Following the announcement, some users deleted the app or left the token at home, while others disabled their phone's Bluetooth or selected the "Pause Tracking" function after checking in. In the month of the disclosure (January 2021), 350 people requested that their contact tracing data be erased from the government's servers, with the number increasing to more than 1,100 by April.

The original TraceTogether privacy statement (Note: Refer to archived version of original privacy statement) was updated on 4 January 2021 to include possible access by police officers for investigations.

Various officials provided reassurances. Balakrishnan explained that this situation was not unique to TraceTogether and that under the same law, other forms of sensitive data like phone or banking records could also have their privacy regulations overruled. Desmond Tan emphasised that access to TraceTogether data remained restricted without authorisation. This point was reiterated by K Shanmugam, who said that the police will restrict the use of TraceTogether to "very serious offences" like murder and terrorism, only after careful consideration and discretion.
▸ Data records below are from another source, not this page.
(* ===== verification/Api.v ===== *)
(** * The object model: src/api/v1alpha1 and the Kubernetes types it is used with

    The five custom resources of KubeChan with the fields of their Go structs,
    and, for the built-in Kubernetes kinds the services read, records of the
    fields they read.  A Go pointer to a value is an [option]; a string type
    with a set of constants is [string], since an object may also carry the
    empty string before its status is written. *)

From stdpp Require Import sorting.
From stdpp Require Import prelude gmap strings list.
From S2P Require Import Prelude GoBase.

(** ** Objects: metadata, spec and status *)
Record OwnerReference := mkOwnerReference {
  or_APIVersion : string;
  or_Kind : string;
  or_Name : string;
  or_Controller : option bool;
}.
(** [TypeMeta.Kind] as the client filled it in, and the [ObjectMeta] fields in use. *)
Record ObjectMeta := mkObjectMeta {
  om_Kind : string;
  om_Name : string;
  om_GenerateName : string;
  om_Namespace : string;
  om_Labels : gmap string string;
  om_Annotations : gmap string string;
  om_CreationTimestamp : Time;
  om_OwnerReferences : list OwnerReference;
}.
Record Object (S T : Type) := mkObject {
  meta : ObjectMeta;
  spec : S;
  status : T;
}.
Arguments mkObject {_ _} _ _ _.
Arguments meta {_ _} _.
Arguments spec {_ _} _.
Arguments status {_ _} _.

#[export] Instance OwnerReference_eq_dec : EqDecision OwnerReference.
Proof. solve_decision. Defined.
#[export] Instance ObjectMeta_eq_dec : EqDecision ObjectMeta.
Proof. solve_decision. Defined.
#[export] Instance Object_eq_dec S T `{EqDecision S, EqDecision T} : EqDecision (Object S T).
Proof. solve_decision. Defined.

Section objects.
Context {S T : Type}.
Implicit Types o : Object S T.
Definition obj_name o : string := om_Name (meta o).
Definition obj_namespace o : string := om_Namespace (meta o).
Definition obj_labels o : gmap string string := om_Labels (meta o).
(** [obj.Spec = s] and [obj.Status = t] on the caller's copy. *)
Definition with_spec o (s : S) : Object S T := mkObject (meta o) s (status o).
Definition with_status o (t : T) : Object S T := mkObject (meta o) (spec o) t.
(** [obj.Labels[k] = v]. *)
Definition with_label o (k v : string) : Object S T :=
  mkObject (mkObjectMeta (om_Kind (meta o)) (om_Name (meta o)) (om_GenerateName (meta o)) (om_Namespace (meta o))
    (<[k := v]> (om_Labels (meta o))) (om_Annotations (meta o)) (om_CreationTimestamp (meta o))
    (om_OwnerReferences (meta o))) (spec o) (status o).
End objects.

(** Metadata of an object a service builds itself. *)
Definition new_meta (name generateName namespace : string) (labels : gmap string string) : ObjectMeta :=
  mkObjectMeta EmptyString name generateName namespace labels ∅ 0%Z [].

(** ** ResourceRef and ProblemCase (problemcase_types.go) *)
Definition SeverityCritical : string := "critical".
Definition SeverityHigh : string := "high".
Definition SeverityMedium : string := "medium".
Definition SeverityLow : string := "low".

Definition ProblemCaseStateOpen : string := "open".
Definition ProblemCaseStateInvestigating : string := "investigating".
Definition ProblemCaseStateResolved : string := "resolved".

Record ResourceRef := mkResourceRef {
  rr_Namespace : string;
  rr_Kind : string;
  rr_Name : string;
  rr_APIGroup : string;
  rr_EvidenceSlices : list string;
}.
(** A reference with the fields every literal of the services sets. *)
Definition ref_to (namespace kind name : string) : ResourceRef :=
  mkResourceRef namespace kind name EmptyString [].

#[export] Instance ResourceRef_eq_dec : EqDecision ResourceRef.
Proof. solve_decision. Defined.

Record ProblemCaseSpec := mkProblemCaseSpec {
  pcs_AffectedResource : ResourceRef;
  pcs_Detector : string;
  pcs_Severity : string;
  pcs_Symptoms : list string;
  pcs_RelatedResources : list ResourceRef;
}.
Record ProblemCaseStatus := mkProblemCaseStatus {
  pct_State : string;
  pct_FirstSeen : option Time;
  pct_LastSeen : option Time;
  pct_ResolvedAt : option Time;
  pct_LatestDiagnosticRunRef : string;
  pct_LatestAnalysisResultRef : string;
}.
Definition ProblemCase := Object ProblemCaseSpec ProblemCaseStatus.
Definition zeroProblemCaseStatus : ProblemCaseStatus :=
  mkProblemCaseStatus EmptyString None None None EmptyString EmptyString.

#[export] Instance ProblemCaseSpec_eq_dec : EqDecision ProblemCaseSpec.
Proof. solve_decision. Defined.
#[export] Instance ProblemCaseStatus_eq_dec : EqDecision ProblemCaseStatus.
Proof. solve_decision. Defined.

(** ** Incident (incident_types.go) *)
Definition IncidentStateOpen : string := "open".
Definition IncidentStateResolved : string := "resolved".

Record IncidentSpec := mkIncidentSpec {
  ins_RootResource : ResourceRef;
  ins_ProblemCases : list string;
  ins_Source : string;
  ins_UserMessage : string;
  ins_RelatedResources : list ResourceRef;
  ins_FalsePositive : bool;
}.
Record IncidentStatus := mkIncidentStatus {
  int_State : string;
  int_OpenedAt : option Time;
  int_ResolvedAt : option Time;
  int_ActiveProblemCases : Z;
  int_OccurrenceCount : Z;
  int_LastOccurrenceAt : option Time;
}.
Definition Incident := Object IncidentSpec IncidentStatus.
Definition zeroIncidentStatus : IncidentStatus := mkIncidentStatus EmptyString None None 0%Z 0%Z None.

#[export] Instance IncidentSpec_eq_dec : EqDecision IncidentSpec.
Proof. solve_decision. Defined.
#[export] Instance IncidentStatus_eq_dec : EqDecision IncidentStatus.
Proof. solve_decision. Defined.

(** ** KubechanExclusionRule (exclusionrule_types.go) *)
Record ExclusionSelector := mkExclusionSelector {
  sel_Namespace : string;
  sel_Kinds : list string;
  sel_MatchLabels : gmap string string;
}.
Record ExclusionPeriod := mkExclusionPeriod {
  per_Start : string;
  per_End : string;
  per_Days : list string;
}.
Record ExclusionTimeWindow := mkExclusionTimeWindow {
  tw_Timezone : string;
  tw_Periods : list ExclusionPeriod;
}.
Record ExclusionRuleSpec := mkExclusionRuleSpec {
  ers_Description : string;
  ers_Enabled : bool;
  ers_Namespace : string;
  ers_Detectors : list string;
  ers_TargetResources : list ResourceRef;
  ers_Selector : option ExclusionSelector;
  ers_TimeWindow : option ExclusionTimeWindow;
}.
Record ExclusionRuleStatus := mkExclusionRuleStatus {
  ert_LastMatchedAt : option Time;
  ert_SuppressedCount : Z;
}.
Definition KubechanExclusionRule := Object ExclusionRuleSpec ExclusionRuleStatus.

(** ** DiagnosticRun (diagnosticrun_types.go) *)
Definition DiagnosticRunStatePending : string := "pending".
Definition DiagnosticRunStateRunning : string := "running".
Definition DiagnosticRunStateCompleted : string := "completed".
Definition DiagnosticRunStateFailed : string := "failed".
Definition DiagnosticRunAnalysisStateNotQueued : string := "not_queued".
Definition DiagnosticRunAnalysisStateInProgress : string := "in_progress".
Definition DiagnosticRunAnalysisStateCompleted : string := "completed".
Definition DiagnosticRunAnalysisStateFailed : string := "failed".

Record RedactionSummary := mkRedactionSummary {
  rs_PatternsApplied : Z;
  rs_RedactedFields : list string;
}.
Record LogTruncationInfo := mkLogTruncationInfo {
  lti_Truncated : bool;
  lti_OriginalBytes : Z;
  lti_TruncatedBytes : Z;
}.
Record DiagnosticRunSpec := mkDiagnosticRunSpec {
  drs_IncidentRef : string;
  drs_ProblemCaseRef : string;
  drs_RequestedAt : option Time;
}.
Record DiagnosticRunStatus := mkDiagnosticRunStatus {
  drt_State : string;
  drt_CollectedAt : option Time;
  drt_CollectorVersion : string;
  drt_EvidenceRef : string;
  drt_CollectionErrors : list string;
  drt_RedactionSummary : option RedactionSummary;
  drt_LogTruncationInfo : option LogTruncationInfo;
  drt_AnalysisState : string;
  drt_AnalysisResultRef : string;
}.
Definition DiagnosticRun := Object DiagnosticRunSpec DiagnosticRunStatus.
Definition zeroDiagnosticRunStatus : DiagnosticRunStatus :=
  mkDiagnosticRunStatus EmptyString None EmptyString EmptyString [] None None EmptyString EmptyString.

(** ** KubeChanState (kubechanstate_types.go) *)
Definition MoodCalm : Z := 0.
Definition MoodIrritated : Z := 1.
Definition MoodRage : Z := 2.

Record KubeChanStateSpec := mkKubeChanStateSpec {}.
Record KubeChanStateStatus := mkKubeChanStateStatus {
  kct_MoodLevel : Z;
  kct_OpenIncidentCount : Z;
  kct_PokeCount : Z;
  kct_PokeExpiresAt : option Time;
  kct_UpdatedAt : option Time;
}.
Definition KubeChanState := Object KubeChanStateSpec KubeChanStateStatus.
Definition zeroKubeChanStateStatus : KubeChanStateStatus := mkKubeChanStateStatus 0%Z 0%Z 0%Z None None.

(** ** Built-in kinds: the fields the services read *)
Record ContainerStatus := mkContainerStatus {
  cst_Name : string;
  cst_Image : string;
  cst_RestartCount : Z;
  cst_Waiting : option string;   (** [State.Waiting.Reason] when waiting *)
}.
Record PodStatus := mkPodStatus {
  pot_Phase : string;
  pot_ContainerStatuses : list ContainerStatus;
  pot_InitContainerStatuses : list ContainerStatus;
}.
Definition PodPending : string := "Pending".
Definition Pod := Object () PodStatus.

Record DeploymentCondition := mkDeploymentCondition {
  dc_Type : string;
  dc_Status : string;
  dc_LastTransitionTime : Time;
}.
Record DeploymentSpec := mkDeploymentSpec {
  des_Replicas : option Z;
  des_TemplateLabels : gmap string string;
}.
Record DeploymentStatus := mkDeploymentStatus {
  det_AvailableReplicas : Z;
  det_UnavailableReplicas : Z;
  det_ReadyReplicas : Z;
  det_Conditions : list DeploymentCondition;
}.
Definition DeploymentAvailable : string := "Available".
Definition ConditionFalse : string := "False".
Definition Deployment := Object DeploymentSpec DeploymentStatus.

Record ServiceSpec := mkServiceSpec {
  svs_Type : string;
  svs_ClusterIP : string;
  svs_Selector : gmap string string;
}.
Definition ServiceTypeClusterIP : string := "ClusterIP".
Definition ServiceTypeExternalName : string := "ExternalName".
Record ServiceStatus := mkServiceStatus {}.
Definition Service := Object ServiceSpec ServiceStatus.

Record NodeSpec := mkNodeSpec {}.
Record NodeStatus := mkNodeStatus {}.
Definition Node := Object NodeSpec NodeStatus.

(** A StatefulSet and a DaemonSet: the labels of their pod template. *)
Record StatefulSetSpec := mkStatefulSetSpec { sts_TemplateLabels : gmap string string }.
Definition StatefulSet := Object StatefulSetSpec ().
Record DaemonSetSpec := mkDaemonSetSpec { dss_TemplateLabels : gmap string string }.
Definition DaemonSet := Object DaemonSetSpec ().

(** One [Endpoint]: its [Conditions.Ready] and its number of addresses. *)
Record Endpoint := mkEndpoint { ep_Ready : option bool; ep_Addresses : list string }.
Record EndpointSliceSpec := mkEndpointSliceSpec { es_Endpoints : list Endpoint }.
Definition EndpointSlice := Object EndpointSliceSpec ().

(** A [client.Object] whose dynamic type a caller asks for. *)
Inductive ClientObject :=
  | PodObject (p : Pod)
  | DeploymentObject (d : Deployment)
  | ServiceObject (s : Service)
  | NodeObject (n : Node).

Definition co_meta (o : ClientObject) : ObjectMeta :=
  match o with
  | PodObject p => meta p
  | DeploymentObject d => meta d
  | ServiceObject s => meta s
  | NodeObject n => meta n
  end.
In addition, Balakrishnan said that TraceTogether programme will be stood down once the COVID-19 pandemic ends, with epidemiological data given to MOH that does not identify users.

The backlash prompted the Government to introduce the COVID-19 (Temporary Measures) (Amendment) Bill on 2 February 2021 formalising the assurances to restrict police access to investigate for seven categories of offences. Additionally, only senior police officers with the rank of inspector and above can request for data in the TraceTogether system, similarly to existing data requests requirements for bank data from financial institutions. The Bill was debated among the Members of Parliament from People's Action Party, Workers' Party (WP), and Progress Singapore Party (PSP), with members from opposition WP preferring not to use the data but support a bill to restrict, and PSP opposing the use of data. The Bill was passed by the end of the session.

Singapore's reversal of initial promises regarding police access to TraceTogether data was cited as one of the reasons for resistance to the Hong Kong's COVID-19 contact-tracing application, LeaveHomeSafe.